Berne / Lausanne, January 17, 2013. Pressure is growing on the Swiss commodity industry to embrace the emerging global transparency standard. Ahead of an international commodity conference in Berne SWISSAID has called on the Swiss government to take responsibility and regulate the booming sector. MP Susanne Leutenegger Oberholzer (SP/BL) has asked for binding regulations in order to fight tax evasion, corruption and money laundering in the anticipated governmental commodities report.
The trend for more transparency in the extractive industries is gaining speed. Following the US lead the EU will soon implement mandatory disclosure regulations for all industry payments to governments. “A new global standard is emerging,” said Marinke van Riet, Director of the global NGO coalition Publish What You Pay (PWYP) during a press briefing in Berne. Canada, the G8 and even China are moving in this direction as well, and a growing number of host countries are even publishing contracts and license agreements between commodity companies and its government. Switzerland must now decide, van Riet added, to either join the transparency pioneers or to be left behind with an increasingly smaller group of countries where opacity continues to reign.
SWISSAID Director Caroline Morel called on the Swiss government to present a “smart mix” in its commodities report, combining soft and hard law. “Switzerland is the largest commodity trading hub in the world,” Morel said, and would therefore have to tackle the trading sector which is still mostly shrouded in opacity.
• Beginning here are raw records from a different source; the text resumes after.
(* ===== verification/AccountKeys.v ===== *)
(** internal/domain/accountkey, its in-memory store
    (adapters/persistence/inmemory/accountkey.go) and the rotation use-case
    (app/account_key.go). *)
From S2P Require Import Prelude GoStrings GoTime GoCrypto Shared AuditTrail Capabilities.

(** * accountkey *)
Definition secretBytes : nat := 32.
Definition secretPrefix : string := "ak_".

Definition GenerateSecret (entropy : option bytes) : res string :=
  match entropy with
  | None => Err (New "crypto/rand")
  | Some b => Ok (secretPrefix ++ RawURLEncoding b)
  end.
Definition HasSecretShape (secret : string) : bool := HasPrefix secret secretPrefix.
Definition HashSecret (secret : string) : string := hex (sha256 (bytes_of secret)).

Record AccountKey := {
  ak_accountID : string;
  ak_hash : string;
  ak_active : bool;
  ak_createdAt : Time;
  ak_rotatedAt : Time
}.

Definition ak_New (accountID secret : string) (now : Time) : res AccountKey :=
  let accountID := TrimSpace accountID in
  refuse (bool_decide (accountID = ""))
    with (NewValidationError "account_id" "account id is required") ;;
  refuse (bool_decide (secret = ""))
    with (NewValidationError "secret" "secret is required") ;;
  Ok {| ak_accountID := accountID; ak_hash := HashSecret secret; ak_active := true;
        ak_createdAt := now; ak_rotatedAt := zeroTime |}.

Definition Mint (entropy : option bytes) (accountID : string) (now : Time)
    : res (AccountKey * string) :=
  let? secret := GenerateSecret entropy in
  let? k := ak_New accountID secret now in
  Ok (k, secret).

Definition Supersede (k : AccountKey) (now : Time) : AccountKey :=
  {| ak_accountID := ak_accountID k; ak_hash := ak_hash k; ak_active := false;
     ak_createdAt := ak_createdAt k; ak_rotatedAt := now |}.

Definition Verify (k : AccountKey) (secret : string) : bool :=
  bool_decide (HashSecret secret = ak_hash k) && ak_active k.

(** * The store *)
Record AccountKeyStore := {
  byAccount : gmap string AccountKey;
  byHash : gmap string string
}.
Definition NewAccountKeyStore : AccountKeyStore := {| byAccount := ∅; byHash := ∅ |}.

(** The superseded key is written to its entry, which the new key then replaces. *)
Definition PutKey (entropy : option bytes) (now : Time) (accountID : string)
    : M AccountKeyStore error string := fun s =>
  if bool_decide (accountID = "")
  then (s, Err (NewValidationError "account_id" "account id is required"))
  else
    match Mint entropy accountID now with
    | Err e => (s, Err e)
    | Ok (key, plaintext) =>
        let s := match byAccount s !! accountID with
                 | Some prev => {| byAccount := <[accountID := Supersede prev now]> (byAccount s);
                                   byHash := delete (ak_hash prev) (byHash s) |}
                 | None => s
                 end in
        ({| byAccount := <[accountID := key]> (byAccount s);
            byHash := <[ak_hash key := accountID]> (byHash s) |}, Ok plaintext)
    end.

Definition AuthenticateAccountKey (s : AccountKeyStore) (secret : string) : option string :=
  if bool_decide (secret = "") then None
  else
    accountID ← byHash s !! HashSecret secret;
    key ← byAccount s !! accountID;
    if Verify key secret then Some accountID else None.

(** ** The store keeps the last key of each account, and its hash only *)
Record Store_ok (s : AccountKeyStore) (m : gmap string string) : Prop := {
  store_index : indexes (byHash s) m;
  store_keys : forall a, (ak_hash <$> byAccount s !! a) = m !! a;
  store_active : forall a k, byAccount s !! a = Some k -> ak_active k = true
}.

(** A history of mints: what the generator delivered, when, for which account. *)
Record mint := { mint_entropy : option bytes; mint_now : Time; mint_account : string }.
Definition mint_step (s : AccountKeyStore) (m : mint) : AccountKeyStore :=
  fst (PutKey (mint_entropy m) (mint_now m) (mint_account m) s).
Definition run_mints (ms : list mint) : AccountKeyStore := foldl mint_step NewAccountKeyStore ms.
The government should insist on including oil sales into the voluntary EITI framework which is undergoing an important strategy review. Switzerland currently occupies a seat on EITI’s board. Morel has insisted, however, on ancillary binding regulations for the sector. “Switzerland must finally take responsibility. Otherwise, it will once again be pushed into international isolation.”
MP Susanne Leutenegger Oberholzer (SP/BL) has warned against Switzerland becoming a regulatory oasis and a haven for those shady companies that wish to escape US and EU regulation. She has urged the government to adopt these regulations. A parliamentary motion is calling for just that, and it would also include commodity trading. In order to stop the huge illicit financial flows out of developing and emerging countries (approx. US$ 1000 billion p.a.), she has proposed to have the money laundering laws applied to all kinds of commodity trading.
Aggressive tax evasion of copper mining companies – among them Glencore based in Switzerland – causes tax losses of approx. US$ 2 billion p.a. for Zambia, one tenth of the poor African country’s GDP. According to Leutenegger Oberholzer, this huge problem could be tackled by mandating detailed country-by-country reporting in the home states of multinational companies. This should be complemented by eliminating tax privileges for holding and shell companies in Switzerland, Leutenegger Oberholzer said, adding: “The population of resource-rich countries is entitled to a fair share of the profits in commodity trading. The Swiss commodity report must outline decisive measures to achieve this goal.”